Les myocardites peuvent être pauci-symptomatiques (douleurs thoraciques légères et/ou palpitations et modifications ECG transitoires), mais le tableau peut dans certains cas être dramatique avec choc cardiogénique ou troubles du rythme ventriculaire sévères imposant une hospitalisation.

La physiopathologie est complexe mais peut expliquer la diversité des scénarios cliniques rencontrés. Ainsi, on décrit une phase initiale d’agression myocardique (virale ou liée à un autre mécanisme). Lui succède (ou non) un phénomène d’auto-immunité dans le contexte d’une éventuelle prédisposition génétique.

La myocardite est soupçonnée s’il existe  ≥ 1 critère clinique et ≥ 1 critère paraclinique (v. ci-dessous), en l’absence de : maladie coronaire (sténose ≥ 50 % à l’angiographie) ; MCV préexistante connue ou causes extracardiaques qui pourraient expliquer le syndrome (maladie valvulaire, cardiopathie congénitale, hyperthyroïdie…).
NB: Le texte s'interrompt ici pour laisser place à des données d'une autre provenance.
Lemma part_removed l s t a n H e :
  RM l -> Owned (S l) t s H -> 0 <= a -> a + n < 2 ^ 63 -> 0 < n -> a mod big (S l) + n <= big (S l) ->
  entry_at (pmem s) t (idx (S l) a) = Some e -> isValid e && isLeaf e = false ->
  (forall v lv p q, v / big (S l) = a / big (S l) -> walk (S l) (pmem s) t v = Some (lv, p, q) -> clear v lv a n) ->
  exists s' H', remove_part pfree (removeMapping pfree l) s t (Z.of_nat (idx (S l) a)) a n = Done s' /\
    Step (S l) t s H (idx (S l) a) s' H' /\
    forall v, v / big (S l) = a / big (S l) ->
      (a <= v < a + n -> walk (S l) (pmem s') t v = None) /\
      (~ a <= v < a + n -> walk (S l) (pmem s') t v = walk (S l) (pmem s) t v).
Proof.
  intros IH HO Ha0 Ha1 Hn Hmod Ee Hnl Hns. unfold remove_part. rewrite (entry_get_at s t _ e Ee). cbn [obind].
  assert (Hidx : forall v, v / big (S l) = a / big (S l) -> idx (S l) v = idx (S l) a) by (intros v Ev; unfold idx; by rewrite Ev).
  assert (Hw : forall v, v / big (S l) = a / big (S l) -> walk (S l) (pmem s) t v = ewalk (S l) (pmem s) e v).
  { intros v Ev. apply walk_at. by rewrite (Hidx v Ev). }
  destruct (isValid e) eqn:Ev.
  2:{ exists s, H. split; [done|]. split; [by apply Step_refl|]. intros v Hv. split; [|done]. intros _.
      rewrite (Hw v Hv). unfold ewalk. by rewrite Ev. }
  cbn in Hnl. rewrite Hnl. cbn [negb passert obind].
  assert (Hnode : is_node e = true) by (unfold is_node; by rewrite Ev, Hnl).
  assert (Hw' : forall v, v / big (S l) = a / big (S l) -> walk (S l) (pmem s) t v = walk l (pmem s) (entry_ppn e) v).
  { intros v Hv. rewrite (Hw v Hv). unfold ewalk. by rewrite Ev, Hnl. }
  pose proof (idx_lt (S l) a) as Hi.
  destruct (IH s (entry_ppn e) a n H (Owned_sub l t s H _ e HO Hi Ee Hnode) Ha0 Ha1 Hn Hmod) as (s1 & H1 & -> & R & M & _).
  { intros v lv p q Hv W. rewrite <- (Hw' v Hv) in W. by apply (Hns v lv p q). }
  cbn [obind].
  destruct (clear_returned l t s H _ e s1 H1 HO Hi Ee Hnode R) as [[Hu ->]|(Hem & s2 & s' & H' & -> & Es & St & [_ Cl])].
  - cbn [obind]. exists s1, H1. split; [done|]. destruct (sub_stays l t s H _ e s1 H1 HO Hi Ee Hnode R Hu) as [St W].
    split; [done|]. intros v Hv. rewrite (W v (Hidx v Hv)), (Hw' v Hv). by apply M.
  - cbn [obind]. rewrite Es. exists s', H'. split; [done|]. split; [done|]. intros v Hv. rewrite (Cl v (Hidx v Hv)).
    split; [done|]. intros Hv2. rewrite (Hw' v Hv). destruct (M v Hv) as [_ <-]; [|done].
    symmetry. by apply empty_alone.
Qed.

(** One turn of the loop over whole entries. *)
Definition whole_one (l : nat) (s : PT A) (t i vpn : Z) : outcome (PT A) :=
  let* e := entry_get s t i in
  if isValid e then
    if isLeaf e then entry_set s t i (setInvalid e)
    else
      let* s' := rbelow l s (entry_ppn e) vpn (big l) in
      let* (freed, s'') := freePTNode pfree s' (entry_ppn e) in
      passert freed ;;;
      let* e' := entry_get s'' t i in entry_set s'' t i (setInvalid e')
  else Done s.
Lemma whole_one_ok l s t i vp H :
  RMbelow l -> Owned l t s H -> (i < 512)%nat -> 0 <= vp -> vp + big l < 2 ^ 63 -> vp mod big l = 0 ->
  exists s' H', whole_one l s t (Z.of_nat i) vp = Done s' /\ Step l t s H i s' H' /\ Cleared l t s' i.
Proof.
  intros IH HO Hi Hv0 Hv1 Hal. destruct (Owned_entry l t s H i HO Hi) as (es & e & Hm & Hlen & He & Ee & Het & Hnt).
  unfold whole_one. rewrite (entry_get_at s t i e Ee). cbn [obind].
  destruct (isValid e) eqn:Ev.
  2:{ exists s, H. split; [done|]. split; [by apply Step_refl|]. by eapply Cleared_invalid. }
  destruct (isLeaf e) eqn:El.
  { destruct (clear_leaf l t s H i e HO Hi Ee El) as (s' & -> & ? & ?). by exists s', H. }
  assert (Hnode : is_node e = true) by (unfold is_node; by rewrite Ev, El).
  destruct l as [|l]; [by destruct (proj2 Het Hnode)|]. cbn [rbelow RMbelow] in *.
  pose proof (big_pos (S l)) as HD.
  destruct (IH s (entry_ppn e) vp (big (S l)) H (Owned_sub l t s H i e HO Hi Ee Hnode)) as (s1 & H1 & -> & R & _ & Hem); try lia.
  { intros v lv p q Hv W. right. right. pose proof (walk_level _ _ _ _ _ _ _ W) as Hlv.
    destruct (leaf_block (S l) lv v _ ltac:(lia) Hv) as [B1 B2]. pose proof (Z.div_mod vp (big (S l)) ltac:(lia)). lia. }
  cbn [obind]. specialize (Hem eq_refl).
  destruct (clear_returned l t s H i e s1 H1 HO Hi Ee Hnode R) as [[(es1 & j & e1 & U1 & U2 & U3) _]|(_ & s2 & s' & H' & -> & Es & St & Cl)].
  { by rewrite (Hem es1 j e1 U1 U2) in U3. }
  cbn [obind passert]. rewrite Es. by exists s', H'.
Qed.
Lemma remove_whole_S n l s t i vp :
  remove_whole pfree (S n) (rbelow l) s t i vp (big l) =
  let* s1 := whole_one l s t i vp in remove_whole pfree n (rbelow l) s1 t (i + 1) (u64 (vp + big l)) (big l).
Proof. unfold whole_one. cbn [remove_whole]. by destruct (entry_get s t i). Qed.
Lemma whole_removed n : forall l s t i vp H,
  RMbelow l -> Owned l t s H -> (i + n <= 512)%nat -> 0 <= vp -> vp + Z.of_nat n * big l < 2 ^ 63 -> vp mod big l = 0 ->
  exists s' H', remove_whole pfree n (rbelow l) s t (Z.of_nat i) vp (big l) = Done s' /\ Rem l t s H s' H' /\
    (forall j, ~ (i <= j < i + n)%nat -> entry_at (pmem s') t j = entry_at (pmem s) t j) /\
    (forall v, ~ (i <= idx l v < i + n)%nat -> walk l (pmem s') t v = walk l (pmem s) t v) /\
    (forall j, (i <= j < i + n)%nat -> Cleared l t s' j).
Proof.
  induction n as [|n IHn]; intros l s t i vp H IH HO Hi Hv0 Hv1 Hal; [|rewrite remove_whole_S].
  { exists s, H. split; [done|]. split; [by apply Rem_refl|]. split; [done|]. split; [done|]. lia. }
  pose proof (big_pos l) as HD.
  destruct (whole_one_ok l s t i vp H IH HO ltac:(lia) Hv0 ltac:(nia) Hal) as (s1 & H1 & E1 & (R1 & A1 & W1) & [(e1 & C1 & C2) C3]).
  rewrite E1. cbn [obind]. rewrite u64_small by nia. replace (Z.of_nat i + 1) with (Z.of_nat (S i)) by lia.
  destruct (IHn l s1 t (S i) (vp + big l) H1 IH (rm_own _ _ _ _ _ _ R1)) as (s' & H' & -> & R2 & A2 & W2 & C4); [lia|lia|lia| |].
  { rewrite <- (Z.mul_1_l (big l)) at 1. rewrite Z.mod_add; lia. }
  exists s', H'. split; [done|]. split; [by eapply Rem_trans|]. split; [|split].
  - intros j Hj. rewrite A2, A1; [done|lia..].
  - intros v Hv. rewrite W2, W1; [done|lia..].
  - intros j Hj. destruct (decide (j = i)) as [->|]; [|apply C4; lia]. split.
    + exists e1. rewrite A2 by lia. done.
    + intros v Hv. rewrite W2 by lia. by apply C3.
Qed.

Definition rphase1 (l : nat) (s : PT A) (t vpn pages : Z) : outcome (PT A * Z * Z) :=
  let unaligned := Z.land vpn (big l - 1) in
  if unaligned =? 0 then Done (s, vpn, pages)
  else
    let partial := kmin (big l - unaligned) pages in
    let* s1 := remove_part pfree (rbelow l) s t (Z.land (vpn / big l) vpnMask) vpn partial in
    Done (s1, u64 (vpn + partial), pages - partial).
Definition rphase23 (l : nat) (s : PT A) (t vpn pages : Z) : outcome (PT A) :=
  let whole := pages / big l in
  let* s := remove_whole pfree (Z.to_nat whole) (rbelow l) s t (Z.land (vpn / big l) vpnMask) vpn (big l) in
  let vpn := u64 (vpn + whole * big l) in
  let pages := pages - whole * big l in
  if pages =? 0 then Done s else remove_part pfree (rbelow l) s t (Z.land (vpn / big l) vpnMask) vpn pages.
Lemma removeMapping_phases l s t vpn pages :
  removeMapping pfree l s t vpn pages = let* (s1, v, n) := rphase1 l s t vpn pages in rphase23 l s1 t v n.
Proof. destruct l; cbn [removeMapping]; rewrite shift_big; reflexivity. Qed.

Lemma removed_trans l t s s1 s2 vpn k n :
  0 <= k -> 0 <= n -> (vpn + k) / big (S l) = vpn / big (S l) ->
  removed l t s s1 vpn k -> removed l t s1 s2 (vpn + k) n -> removed l t s s2 vpn (k + n).
Proof.
  intros Hk Hn Hsp M1 M2 v Es. destruct (M1 v Es) as [A1 B1]. destruct (M2 v) as [A2 B2]; [by rewrite Hsp|].
  split; intros Hv; [|by rewrite B2, B1 by lia]. destruct (decide (v < vpn + k)); [rewrite B2 by lia; apply A1; lia|apply A2; lia].
Qed.

(** The entry of a partially covered big page is no leaf, and the leaves below it
    are clear of the part. *)
Lemma part_clear l (s s2 : PT A) t vpn pages a n H e :
  no_straddle (S l) (pmem s) t vpn pages -> Owned (S l) t s2 H -> a / big (S (S l)) = vpn / big (S (S l)) ->
  0 < n < big (S l) -> vpn <= a -> a + n <= vpn + pages ->
  a = vpn \/ a mod big (S l) = 0 -> a + n = vpn + pages \/ a mod big (S l) + n = big (S l) ->
  (forall v, v / big (S l) = a / big (S l) -> walk (S l) (pmem s2) t v = walk (S l) (pmem s) t v) ->
  entry_at (pmem s2) t (idx (S l) a) = Some e ->
  isValid e && isLeaf e = false /\
  forall v lv p q, v / big (S l) = a / big (S l) -> walk (S l) (pmem s2) t v = Some (lv, p, q) -> clear v lv a n.
Proof.
  intros Hns HO Esp Hn Ha1 Ha2 Hl Hr Hw Ee. pose proof (big_pos (S l)) as HD.
  assert (Hc : forall v lv p q, v / big (S l) = a / big (S l) -> walk (S l) (pmem s2) t v = Some (lv, p, q) ->
    a / big (S l) * big (S l) <= v - v mod big lv /\ v - v mod big lv + big lv <= (a / big (S l) + 1) * big (S l) /\
    clear v lv vpn pages).
  { intros v lv p q Ev W. pose proof (walk_level _ _ _ _ _ _ _ W) as Hlv.
    destruct (leaf_block (S l) lv v _ Hlv Ev) as [B1 B2]. split; [done|]. split; [done|].
    rewrite (Hw v Ev) in W. apply (Hns v lv p q); [|done].
    rewrite <- Esp, !(big_S (S l)), !(Z.mul_comm 512), <- !Z.div_div by lia. by rewrite Ev. }
  pose proof (Z.div_mod a (big (S l)) ltac:(lia)). pose proof (Z.mod_pos_bound a (big (S l)) HD). split.
  - destruct (isValid e && isLeaf e) eqn:E; [|done]. apply andb_true_iff in E as [E1 E2]. exfalso.
    destruct (Hc a (S l) (entry_ppn e + a mod big (S l)) (entry_perm e) eq_refl) as (_ & _ & [?|[?|?]]); try lia.
    rewrite (walk_at (S l) _ t a e Ee). unfold ewalk. by rewrite E1, E2.
  - intros v lv p q Ev W. destruct (Hc v lv p q Ev W) as (B1 & B2 & [?|[?|?]]); unfold clear; lia.
Qed.

(** A part of one big page, seen as a removal on the table. *)
Lemma part_phase l (s s2 : PT A) t vpn pages a n H :
  RMbelow l -> no_straddle l (pmem s) t vpn pages -> Owned l t s2 H -> a / big (S l) = vpn / big (S l) ->
  0 <= vpn -> vpn + pages < 2 ^ 63 -> 0 < n < big l -> vpn <= a -> a + n <= vpn + pages -> a mod big l + n <= big l ->
  a = vpn \/ a mod big l = 0 -> a + n = vpn + pages \/ a mod big l + n = big l ->
  (forall v, v / big l = a / big l -> walk l (pmem s2) t v = walk l (pmem s) t v) ->
  exists s' H', remove_part pfree (rbelow l) s2 t (Z.land (a / big l) vpnMask) a n = Done s' /\
    Rem l t s2 H s' H' /\ removed l t s2 s' a n.
Proof.
  intros IH Hns HO Esp Hv0 Hv1 Hn Ha1 Ha2 Hmod Hl Hr Hw. pose proof (big_pos l) as HD.
  destruct l as [|l]; [change (big 0) with 1 in Hn; lia|]. cbn [rbelow RMbelow] in *. rewrite idx_land by lia.
  destruct (Owned_entry (S l) t s2 H _ HO (idx_lt (S l) a)) as (_ & e & _ & _ & _ & Ee & _).
  destruct (part_clear l s s2 t vpn pages a n H e) as [Hnl Hcl]; auto.
  destruct (part_removed l s2 t a n H e) as (s' & H' & -> & (R & _ & W) & M); auto; try lia.
  exists s', H'. split; [done|]. split; [done|]. intros v Es.
  destruct (decide (v / big (S l) = a / big (S l))) as [Ev|Ev]; [by apply M|].
  split; [|intros _; apply W; by rewrite (idx_same (S l) v a Es)].
  intros Hin. exfalso. apply Ev. apply div_same; [done|]. pose proof (Z.mod_pos_bound a (big (S l)) HD). lia.
Qed.

Lemma rphase1_ok l (s : PT A) t vpn pages H :
  RMbelow l -> Owned l t s H -> 0 <= vpn -> vpn + pages < 2 ^ 63 -> 0 < pages -> no_straddle l (pmem s) t vpn pages ->
  exists s1 H1 k, rphase1 l s t vpn pages = Done (s1, vpn + k, pages - k) /\ 0 <= k <= pages /\
    (k = pages \/ (vpn + k) mod big l = 0) /\ (vpn mod big l = 0 -> k = 0) /\ Rem l t s H s1 H1 /\ removed l t s s1 vpn k.
Proof.
  intros IH HO Hv0 Hv1 Hn Hns. unfold rphase1. rewrite land_big.
  pose proof (big_pos l) as HD. pose proof (Z.mod_pos_bound vpn (big l) HD) as Hu. zeq E0.
  { exists s, H, 0. rewrite Z.add_0_r, Z.sub_0_r. split; [done|]. split; [lia|]. split; [by right|]. split; [done|].
    split; [by apply Rem_refl|]. intros v _. split; [lia|done]. }
  rewrite kmin_spec. set (n := Z.min (big l - vpn mod big l) pages).
  destruct (part_phase l s s t vpn pages vpn n H) as (s1 & H1 & -> & R & M); auto; try lia.
  cbn [obind]. rewrite u64_small by lia. exists s1, H1, n. split; [done|]. split; [lia|]. split; [|done].
  destruct (Z.le_gt_cases pages (big l - vpn mod big l)); [left; lia|right].
  replace (vpn + n) with ((vpn / big l + 1) * big l); [apply Z.mod_mul; lia|].
  pose proof (Z.div_mod vpn (big l) ltac:(lia)). lia.
Qed.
La suspicion est plus élevée lorsque le nombre de critères augmente.

Si le patient est asymptomatique, il faut ≥ 2 critères.

Ces critères sont :

Cliniques

– douleur thoracique aiguë, péricardique ou pseudo-ischémique ;

– début (quelques jours jusqu’à 3 mois) ou aggravation d’une dyspnée au repos ou à l’effort et/ou fatigue ± signe d’insuffisance cardiaque gauche et/ou droite ;

– subaiguë/chronique (> 3 mois) ou aggravation d’une dyspnée au repos ou à l’effort et/ou fatigue ± signe d’insuffisance cardiaque gauche et/ou droite ;

– palpitations et/ou symptômes d’arythmie et/ou syncope inexpliqués et/ou mort cardiaque subite récupérée ;

– choc cardiogénique inexpliqué.

Paracliniques

– ECG/Holter/stress test : anomalies récentes à l’ECG 12 dérivations et/ou Holter et/ou test d’effort (l’un ou l’autre des éléments suivants) : BAV de degré I à III, ou bloc de branche, modifications du ST/onde T (sus-/sous-décalage du ST, inversion de l’onde T), arrêt sinusal, tachycardie ou fibrillation ventriculaire et asystolie, fibrillation auriculaire, diminution de l’amplitude de l’onde R, trouble de la conduction intraventriculaire (QRS élargi), ondes Q anormales, microvoltage, extrasystolie fréquente, tachycardie supraventriculaire ;

– marqueurs de myolyse : troponine T/troponine I élevée ;

– anomalies fonctionnelles et structurelles en imagerie (écho/angio/IRM) : anomalie récente, sans autre explication, de la structure et de la fonction ventriculaire gauche et/ou ventriculaire droite (y compris découverte fortuite chez des sujets apparemment asymptomatiques) : altération de la fonction systolique ou diastolique régionale ou globale ± dilatation ventriculaire ± augmentation de l’épaisseur de la paroi ± épanchement péricardique ± thrombus endocavitaire ;

– caractérisation tissulaire en IRM : œdème et/ou rehaussement tardif.

La prise en charge est complexe, fondée sur le bilan causal : elle comprend des traitements symptomatiques gradués selon la gravité (de la simple surveillance jusqu’à l’assistance circulatoire par ECMO en attente de récupération ou greffe/cœur artificiel d’emblée, prise en charge des arythmies, etc.) mais également selon l’évolution potentielle au cours du temps (risque de cardiomyopathie dilatée).

Les cardioprotecteurs (β-bloquants, bloqueurs du système rénine-angiotensine-aldostérone dont les IEC) doivent être instaurés sans retard en cas de dysfonction systolique ventriculaire gauche et/ou de troubles du rythme. Un traitement immunosuppresseur (corticoïdes, azathioprine, ciclosporine A) peut s’avérer nécessaire.

La reprise de l’activité physique et sportive après une myocardite aiguë est une question fréquente chez ces patients souvent jeunes. L’exercice est contre-indiqué pendant au moins 3 mois après l’épisode aigu, 6 mois en cas de signes de gravité initiaux (dysfonction VG et troubles du rythme). Une IRM de contrôle est systématique avant la reprise du sport.

Pour en savoir plus :

Trochu JN, Piriou N. Quand évoquer une myocardite ? Rev Prat Med Gen 2019;33(1029);748-50.